Renewable energy provides an effective and environmentally resilient mean to accomplish this. In recent years, engineers have gone even further by not only imitating nature’s idea of renewable energy, but also attempted to imitate natural structures in order to generate and consume electricity more efficiently. Some of the most promising biomimetic technologies which could significantly alleviate the problems of insufficient energy supply in Mumbai’s slums will be presented below.
4.3.1 Increasing Energy Efficiency
Before identifying methods to generate energy in accordance with nature, it is essential to identify ways to improve domestic and industrial energy efficiency, in order to reduce demand.
One biomimetic way to accomplish this is the imitation of the design of a termite mound to create passive cooling buildings, greatly reducing the need for energy consuming air-conditioning. Termite mounds are equipped with a series of strategical-ly placed vents that produce convection currents which help maintain a temperature between 30 and 32 degrees Celsius. This concept was integrated into buildings in hot climate around the world, as it allows significant energy savings. The most famous example is the Eastgate center in Harare, which is known for consuming less than a tenth of an equally sized conventional building, due to natural ventilation inspired by termite mounds being its primary cooling method (cf. Holbrook et al. 2010).
While the maintenance of a bearable temperature indoors might not appear to be the most pressing of issues faced by slum dwellers at first glance, a report released by the U.S. Agency for International Development (2006) lists fans as one of the priority uses of electricity in Indian slums. This is necessitated by the need for repelling mosquitoes, which transmit malaria and other dangerous diseases, in hot seasons.
4.3.2 Biomimetic Energy Generation
Concerning the improvement of energy generation and supply, the U.S. Agency for International Development (2006) supports the thesis that on-site distributed genera-tion in slums is more economically feasible than the expansion of traditional services would be. Renewable energy lends itself excellently to the implementation of distrib-uted power systems, as it can be easily generated modularly and decentralized, as the following examples of biomimetic technologies will demonstrate.

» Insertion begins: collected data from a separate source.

Section Overflow.
Context {Q : Type} `{HQ : ArrayQueue Q TaskId} `{HQok : !ArrayQueueOk Q TaskId}.

Lemma wake_all_overflow w n (q : Q) :
  capacity q < len (contents q) + Z.of_nat n → len (contents q) ≤ capacity q →
  wake_all (replicate n w) q = Panic.
Proof.
  revert q. induction n as [|n IH]; intros q Hover Hle; [lia|]. cbn [replicate wake_all].
  unfold wake_task. pose proof (queue_push_ok (task_id w) q) as Hp.
  destruct (queue_push (task_id w) q) as [q'|e]; [|done]. destruct Hp as (Hlt & Hc & Hcap).
  rewrite bind_Ret. apply IH; rewrite Hc, len_app, len_cons, len_nil, Hcap; lia.
Qed.

(** Wakers that fit are queued in order. *)
Lemma wake_all_fits ws (q : Q) :
  len (contents q) + len ws ≤ capacity q → returns (wake_all ws q).
Proof.
  revert q. induction ws as [|w ws IH]; intros q Hle; [by apply returns_Ret|]. cbn [wake_all].
  rewrite len_cons in Hle. pose proof (len_nonneg ws) as Hn.
  unfold wake_task. pose proof (queue_push_ok (task_id w) q) as Hp.
  destruct (queue_push (task_id w) q) as [q'|e]; [|lia]. destruct Hp as (Hlt & Hc & Hcap).
  rewrite bind_Ret. apply IH. rewrite Hc, len_app, len_cons, len_nil, Hcap. lia.
Qed.

Lemma wake_all_inv ws (q q' : Q) :
  wake_all ws q = Ret q' →
  contents q' = contents q ++ map task_id ws ∧ capacity q' = capacity q ∧
  (len (contents q) ≤ capacity q → len (contents q') ≤ capacity q).
Proof.
  revert q. induction ws as [|w ws IH]; intros q; cbn [wake_all map].
  { intros [= <-]. by rewrite app_nil_r. }
  unfold wake_task. pose proof (queue_push_ok (task_id w) q) as Hp.
  destruct (queue_push (task_id w) q) as [q1|e]; [|done]. destruct Hp as (Hlt & Hc & Hcap).
  rewrite bind_Ret. intros (Hc' & Hcap' & Hle)%IH. rewrite Hc, Hcap in *.
  rewrite len_app, len_cons, len_nil in Hle.
  split_and!; [by rewrite Hc', <- app_assoc|done|intros _; apply Hle; lia].
Qed.
End Overflow.

Section Busy.
Context {Q E A : Type} `{HQ : ArrayQueue Q E} `{HQok : !ArrayQueueOk Q E}.
Context `{HA : AtomicWaker A TaskWaker} `{HAok : !AtomicWakerOk A TaskWaker}.
Context {T : Type} `{HT : ArrayQueue T TaskId} `{HTok : !ArrayQueueOk T TaskId}.
Context (cx : TaskWaker).
(** One key that is not a newline and does not overflow. *)
Lemma read_byte_key byte buffer line (t : T) :
  holds buffer line → is_newline byte = false → len (edit line byte) ≤ len buffer →
  len buffer < 2 ^ 63 →
  ∃ buffer' t', read_byte byte buffer (len line) t = Ret (None, buffer', len (edit line byte), t') ∧
    holds buffer' (edit line byte) ∧ len buffer' = len buffer ∧
    output t' = output t ++ echo line byte.
Proof.
  intros [rest ->] Hnl Hfit Hsmall. unfold read_byte. rewrite Hnl. unfold edit, echo in *.
  rewrite !len_app in *. pose proof (len_nonneg line) as Hl0. pose proof (len_nonneg rest) as Hr0.
  destruct (is_backspace byte) eqn:Hbs; cbn [andb].
  - destruct line as [|x line] using rev_ind.
    + cbn. assert (is_printable byte = false) as ->.
      { unfold is_backspace in Hbs. apply orb_true_iff in Hbs as [->%Z.eqb_eq| ->%Z.eqb_eq]; done. }
      exists rest, t. split_and!; [done|by exists rest|done|by rewrite app_nil_r].
    + clear IHline. pose proof (len_nonneg line).
      assert (len (line ++ [x]) = len line + 1) as Hlx by (by rewrite len_app).
      rewrite (proj2 (Z.ltb_lt _ _)) by lia. rewrite bool_decide_eq_false_2 by (by destruct line).
      cbn [negb]. unfold sub_w. rewrite checked_ok, bind_Ret by (unfold urange; lia).
      destruct (print_eq [8; 32; 8] t) as (t' & E & Ho). rewrite E, bind_Ret.
      replace (length (line ++ [x]) - 1)%nat with (length line) by (rewrite length_app; cbn; lia).
      rewrite take_app_length. exists ((line ++ [x]) ++ rest), t'.
      split_and!; [by replace (len (line ++ [x]) - 1) with (len line) by lia|exists (x :: rest); by rewrite <- app_assoc| |done].
      by rewrite !len_app.
  - destruct (is_printable byte) eqn:Hp.
    + rewrite len_app, len_cons, len_nil in Hfit.
      destruct rest as [|y rest]; [rewrite len_nil in *; lia|]. rewrite len_cons in *.
      pose proof (len_nonneg rest). rewrite (proj2 (Z.ltb_lt _ _)) by lia.
      rewrite set_index_ok, bind_Ret by (rewrite len_app, len_cons; lia).
      unfold add_w. rewrite checked_ok, bind_Ret by (unfold urange; lia).
      destruct (print_eq [byte] t) as (t' & E & Ho). rewrite E, bind_Ret.
      exists ((line ++ [byte]) ++ rest), t'.
      split_and!; [|by exists rest| |done].
      * unfold len at 1. rewrite Nat2Z.id, insert_app_r_alt, Nat.sub_diag by lia. cbn.
        by rewrite <- app_assoc, len_app.
      * rewrite !len_app, !len_cons, len_nil. lia.
    + exists (line ++ rest), t. split_and!; [done|by exists rest|by rewrite len_app|by rewrite app_nil_r].
Qed.

Lemma read_key byte stream buffer line (t : T) :
  holds buffer line → is_newline byte = false → len (edit line byte) ≤ len buffer →
  len buffer < 2 ^ 63 →
  ∃ buffer' t', read_loop (Some byte :: stream) buffer (len line) t =
      read_loop stream buffer' (len (edit line byte)) t' ∧
    holds buffer' (edit line byte) ∧ len buffer' = len buffer ∧
    output t' = output t ++ echo line byte.
Proof.
  intros Hh Hnl Hfit Hs. destruct (read_byte_key byte buffer line t Hh Hnl Hfit Hs) as (b & t' & E & Hr).
  exists b, t'. cbn [read_loop]. by rewrite E.
Qed.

Contrary to human civilization which predominantly generates energy from non-renewable, ‘cradle-to-grave’ resources like fossil fuels, the primary source of energy in the natural world is sunlight. Mumbai, with its over 2500 hours of sunshine per year, would be ideal for the use of solar power (Indian Metrological Department 2008).
Attempts have been made to extract energy from this inexhaustible source using various methods including the photovoltaic panels as well as tracking systems that follow the sun’s course, mimicking the way the sunflower maximizes its energy generation (Riechers 2012). One of the nature’s most efficient means of energy production, photosynthesis, a process which involves the separation of water into hydrogen and oxygen atoms allowing for efficient harvesting and storage of solar energy, is deemed to be the most desirable to replicate. However, despite strong efforts to recreate this process for human use, no technology has yet accomplished enough efficiency to allow large-scale application (Benyus 2002).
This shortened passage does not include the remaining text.